Because the Company did not file its June 30, 2005 Form 10-Q by the SECs filing deadline, the Company was not in compliance with its indentures governing the Companys senior and senior subordinate notes, but that non-compliance will not result in an automatic event of default or the acceleration of the notes. However, either the trustee under any of the indentures or the holders of at least 25% of the outstanding principal amount of any such series of notes would have the right to accelerate the maturity of that series of notes if the Company failed to file and deliver its June 30, 2005 Form 10-Q and other periodic reports within 60 days after written notice of such default, unless holders of a majority of each series of the notes waive compliance with the filing and delivery requirement.

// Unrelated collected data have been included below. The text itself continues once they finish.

(** * Price Floors module (modules/priceFloors.js): a shallow embedding

    The development follows the layout of the JavaScript module:
    - JavaScript primitives the module relies on (numbers, strings,
      [Array.prototype.sort], [split], [join]);
    - the rule matching engine ([enumeratePossibleFieldValues],
      [generatePossibleEnumerations], [getFirstMatchingFloor]);
    - the catalog validator ([normalizeDefault], [validateRules],
      [isFloorsDataValid]);
    - the per-auction resolver (skip sampling in
      [createFloorsDataForAuction]);
    - the enforcement hook ([shouldFloorBid], [addBidResponseHook]) and
      the public [getFloor];
    - the fetch and delay coordinator ([requestBidsHook],
      [continueAuction], [resumeDelayedAuctions]).

    JavaScript numbers are IEEE 754 binary64 values and are modelled by
    Rocq's primitive floats. Objects used as dictionaries are finite maps
    with string keys. Module-level mutable variables are threaded
    explicitly. *)

From Stdlib Require Import Floats ZArith String Ascii List Bool Arith Lia Sorted.
From stdpp Require Import base option list gmap strings.

Open Scope string_scope.
Open Scope list_scope.

(* ================================================================== *)
(** * Part I: definitions *)
(* ================================================================== *)

(** ** JavaScript numbers *)

Abbreviation number := float.

Definition NaN : number := nan.

(** [ToBoolean] on a number: [NaN], [+0] and [-0] are falsy. *)
Definition truthy (x : number) : bool := negb (is_nan x || is_zero x).

(** [ToBoolean] on a value that is [undefined] or a number. *)
Definition truthy_opt (x : option number) : bool :=
  match x with Some v => truthy v | None => false end.

(** [ToNumber] on a value that is [undefined] or a number. *)
Definition ToNumber (x : option number) : number :=
  match x with Some v => v | None => NaN end.
Lemma make_request_invariants (max_retries : Z) (net : Transport) :
  let res := fst (_make_request max_retries net) in
  let eff := snd (_make_request max_retries net) in
  (posts eff <= Z.to_nat max_retries)%nat /\
  sleeps eff = backoff (Nat.pred (posts eff)) /\
  (forall e, res = inl e -> is_RequestException e = true ->
             posts eff = Z.to_nat max_retries) /\
  ((max_retries <= 0)%Z -> res = inr (VDict ∅) /\ posts eff = 0%nat).
Proof.
  intros res eff. subst res eff. unfold _make_request.
  destruct (Z.to_nat max_retries) as [|remaining] eqn:En.
  - simpl. repeat split; try lia; try discriminate.
  - destruct (request_loop max_retries net (S remaining) 0
                {| sleeps := []; posts := 0 |}) as [res eff] eqn:E.
    apply request_loop_effects in E as (Hp & Hs & He);
      [|simpl; lia|reflexivity|reflexivity].
    simpl. rewrite <- En. repeat split; try lia; try assumption.
Qed.

(** X8: whatever the transport does, [_make_request] posts at most
    [max_retries] requests; the delays it sleeps are the nominal schedule
    1, 2, 4, ..., one between two consecutive requests; and when it
    raises an exception of the [requests] hierarchy, all [max_retries]
    attempts have been made.  With [max_retries <= 0] nothing is posted
    and the empty dictionary is returned. *)
Theorem make_request_effects (max_retries : Z) (net : Transport) :
  let res := fst (_make_request max_retries net) in
  let eff := snd (_make_request max_retries net) in
  (posts eff <= Z.to_nat max_retries)%nat /\
  sleeps eff = backoff (Nat.pred (posts eff)) /\
  (forall e, res = inl e -> is_RequestException e = true ->
             posts eff = Z.to_nat max_retries) /\
  ((max_retries <= 0)%Z -> res = inr (VDict ∅) /\ posts eff = 0%nat).
Proof. apply make_request_invariants; assumption. Qed.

Under the indentures and the Amended and Restated Credit Agreement, the Company must file periodic reports with the SEC and furnish copies to the trustees and the noteholders under its indentures and each lender under the credit facility. All of the indentures, provide that an event of default occurs thereunder when an event of default occurs under any other indebtedness of AES in excess of $50 million and either (a) such default arises from the failure to pay the principal at final maturity or (b) as a result of such default, the maturity of such debt has been accelerated and such acceleration has not been annulled within 60 days. The Amended and Restated Credit Agreement contains a cross-default provision that provides that the Companys default on indebtedness in amounts in excess of $50 million would constitute an event of default under the Amended and Restated Credit Agreement.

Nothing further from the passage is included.